● **YOUR TASK**:
Look through the listing below for the word "zeta" and copy every line where it occurs.

SOURCE DATA below:

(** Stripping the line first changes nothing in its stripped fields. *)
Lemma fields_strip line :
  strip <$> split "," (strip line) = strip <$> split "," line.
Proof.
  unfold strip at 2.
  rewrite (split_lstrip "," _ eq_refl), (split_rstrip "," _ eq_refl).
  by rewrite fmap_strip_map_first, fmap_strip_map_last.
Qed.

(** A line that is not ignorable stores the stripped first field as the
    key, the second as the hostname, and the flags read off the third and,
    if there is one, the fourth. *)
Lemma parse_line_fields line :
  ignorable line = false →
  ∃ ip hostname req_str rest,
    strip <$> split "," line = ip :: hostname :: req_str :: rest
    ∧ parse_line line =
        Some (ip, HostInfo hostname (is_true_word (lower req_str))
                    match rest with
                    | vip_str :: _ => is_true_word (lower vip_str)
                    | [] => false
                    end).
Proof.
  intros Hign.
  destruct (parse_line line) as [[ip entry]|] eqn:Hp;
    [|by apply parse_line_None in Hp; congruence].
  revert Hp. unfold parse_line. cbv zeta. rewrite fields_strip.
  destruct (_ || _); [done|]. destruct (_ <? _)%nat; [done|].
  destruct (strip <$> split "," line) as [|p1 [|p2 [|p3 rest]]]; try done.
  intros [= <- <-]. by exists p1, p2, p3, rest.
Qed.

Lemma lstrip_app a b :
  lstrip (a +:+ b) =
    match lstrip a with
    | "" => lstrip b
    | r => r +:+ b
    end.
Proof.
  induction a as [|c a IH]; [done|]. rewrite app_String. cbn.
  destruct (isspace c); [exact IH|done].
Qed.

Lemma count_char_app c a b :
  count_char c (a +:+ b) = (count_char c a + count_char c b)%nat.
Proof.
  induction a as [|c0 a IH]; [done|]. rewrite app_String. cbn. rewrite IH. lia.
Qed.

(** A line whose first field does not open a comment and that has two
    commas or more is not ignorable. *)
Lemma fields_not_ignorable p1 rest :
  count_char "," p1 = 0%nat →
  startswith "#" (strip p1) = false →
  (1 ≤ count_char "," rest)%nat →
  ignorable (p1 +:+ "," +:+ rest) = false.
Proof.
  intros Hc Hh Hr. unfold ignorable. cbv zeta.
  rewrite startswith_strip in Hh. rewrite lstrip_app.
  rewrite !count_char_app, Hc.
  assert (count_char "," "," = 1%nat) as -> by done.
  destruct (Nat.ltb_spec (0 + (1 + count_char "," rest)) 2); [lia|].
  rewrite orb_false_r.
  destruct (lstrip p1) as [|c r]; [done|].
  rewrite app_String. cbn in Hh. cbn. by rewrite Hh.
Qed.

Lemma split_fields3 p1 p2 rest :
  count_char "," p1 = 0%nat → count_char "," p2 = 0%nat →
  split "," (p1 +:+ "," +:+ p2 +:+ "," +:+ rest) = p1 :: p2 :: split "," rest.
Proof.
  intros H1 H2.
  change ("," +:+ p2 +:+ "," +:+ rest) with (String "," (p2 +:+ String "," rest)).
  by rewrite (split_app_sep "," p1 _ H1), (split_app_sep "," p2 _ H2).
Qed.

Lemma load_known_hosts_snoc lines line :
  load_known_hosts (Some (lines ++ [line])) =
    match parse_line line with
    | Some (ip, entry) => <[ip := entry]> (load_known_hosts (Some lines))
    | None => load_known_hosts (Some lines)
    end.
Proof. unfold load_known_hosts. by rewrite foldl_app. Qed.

End of SOURCE DATA.
SOURCE DATA below:

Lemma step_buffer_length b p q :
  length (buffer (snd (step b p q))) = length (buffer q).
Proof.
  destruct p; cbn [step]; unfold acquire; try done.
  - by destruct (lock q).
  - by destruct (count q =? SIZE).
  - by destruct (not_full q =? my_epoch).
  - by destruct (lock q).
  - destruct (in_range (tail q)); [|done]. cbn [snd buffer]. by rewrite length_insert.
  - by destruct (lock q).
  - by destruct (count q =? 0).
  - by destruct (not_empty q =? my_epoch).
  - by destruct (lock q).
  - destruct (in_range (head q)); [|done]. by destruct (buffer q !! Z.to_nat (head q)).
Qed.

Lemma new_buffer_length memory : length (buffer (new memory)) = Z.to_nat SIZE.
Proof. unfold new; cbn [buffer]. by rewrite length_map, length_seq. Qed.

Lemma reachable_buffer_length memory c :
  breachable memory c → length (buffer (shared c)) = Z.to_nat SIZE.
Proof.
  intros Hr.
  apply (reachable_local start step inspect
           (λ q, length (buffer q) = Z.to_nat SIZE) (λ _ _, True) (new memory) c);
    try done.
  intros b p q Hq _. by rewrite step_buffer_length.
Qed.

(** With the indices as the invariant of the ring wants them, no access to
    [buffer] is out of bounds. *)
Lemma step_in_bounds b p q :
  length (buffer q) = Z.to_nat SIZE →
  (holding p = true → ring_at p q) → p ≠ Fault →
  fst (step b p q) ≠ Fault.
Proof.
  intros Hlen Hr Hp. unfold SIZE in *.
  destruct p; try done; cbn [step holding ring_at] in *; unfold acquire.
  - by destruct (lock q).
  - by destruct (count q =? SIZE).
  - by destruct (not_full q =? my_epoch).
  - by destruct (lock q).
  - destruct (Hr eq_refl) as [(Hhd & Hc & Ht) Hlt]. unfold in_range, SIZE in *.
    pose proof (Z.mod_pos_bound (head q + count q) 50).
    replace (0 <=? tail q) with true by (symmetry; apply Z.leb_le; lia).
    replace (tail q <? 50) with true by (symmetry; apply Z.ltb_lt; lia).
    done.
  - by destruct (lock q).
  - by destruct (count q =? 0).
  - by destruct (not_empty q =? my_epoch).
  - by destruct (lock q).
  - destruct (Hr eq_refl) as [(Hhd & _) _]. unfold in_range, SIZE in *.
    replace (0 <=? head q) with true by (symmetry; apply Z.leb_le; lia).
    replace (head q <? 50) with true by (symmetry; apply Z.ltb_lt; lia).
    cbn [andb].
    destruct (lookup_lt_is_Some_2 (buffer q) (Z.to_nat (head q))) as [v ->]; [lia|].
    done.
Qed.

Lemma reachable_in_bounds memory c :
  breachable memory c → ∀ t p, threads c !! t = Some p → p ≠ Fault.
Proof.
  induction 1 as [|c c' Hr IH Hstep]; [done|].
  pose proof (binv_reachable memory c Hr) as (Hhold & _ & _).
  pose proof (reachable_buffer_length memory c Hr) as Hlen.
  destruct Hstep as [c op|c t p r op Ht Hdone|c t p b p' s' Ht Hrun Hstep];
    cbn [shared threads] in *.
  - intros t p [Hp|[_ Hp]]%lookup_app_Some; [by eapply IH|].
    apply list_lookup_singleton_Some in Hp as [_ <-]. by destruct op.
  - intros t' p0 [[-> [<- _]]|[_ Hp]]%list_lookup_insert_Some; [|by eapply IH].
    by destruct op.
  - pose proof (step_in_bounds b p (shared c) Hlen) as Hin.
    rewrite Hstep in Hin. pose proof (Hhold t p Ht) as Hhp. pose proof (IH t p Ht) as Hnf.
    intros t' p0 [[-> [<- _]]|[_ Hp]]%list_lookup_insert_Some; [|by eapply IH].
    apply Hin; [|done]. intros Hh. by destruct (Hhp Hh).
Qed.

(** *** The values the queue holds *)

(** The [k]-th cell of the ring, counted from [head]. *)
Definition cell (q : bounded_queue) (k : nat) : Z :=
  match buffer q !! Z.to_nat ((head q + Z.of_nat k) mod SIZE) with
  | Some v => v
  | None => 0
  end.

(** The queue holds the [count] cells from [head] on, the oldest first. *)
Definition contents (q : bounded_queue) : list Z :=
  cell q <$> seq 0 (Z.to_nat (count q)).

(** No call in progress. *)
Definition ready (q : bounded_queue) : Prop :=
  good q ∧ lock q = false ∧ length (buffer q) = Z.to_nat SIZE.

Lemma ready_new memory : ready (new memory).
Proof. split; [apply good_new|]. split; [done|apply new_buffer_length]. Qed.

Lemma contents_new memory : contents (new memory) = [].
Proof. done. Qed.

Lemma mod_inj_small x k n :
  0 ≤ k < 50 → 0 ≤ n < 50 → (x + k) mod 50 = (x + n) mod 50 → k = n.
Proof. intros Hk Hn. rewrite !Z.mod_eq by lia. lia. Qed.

End of SOURCE DATA.

● **RESULT OF THIS EXERCISE**:
  revert Hp. unfold parse_line. cbv zeta. rewrite fields_strip.
  intros Hc Hh Hr. unfold ignorable. cbv zeta.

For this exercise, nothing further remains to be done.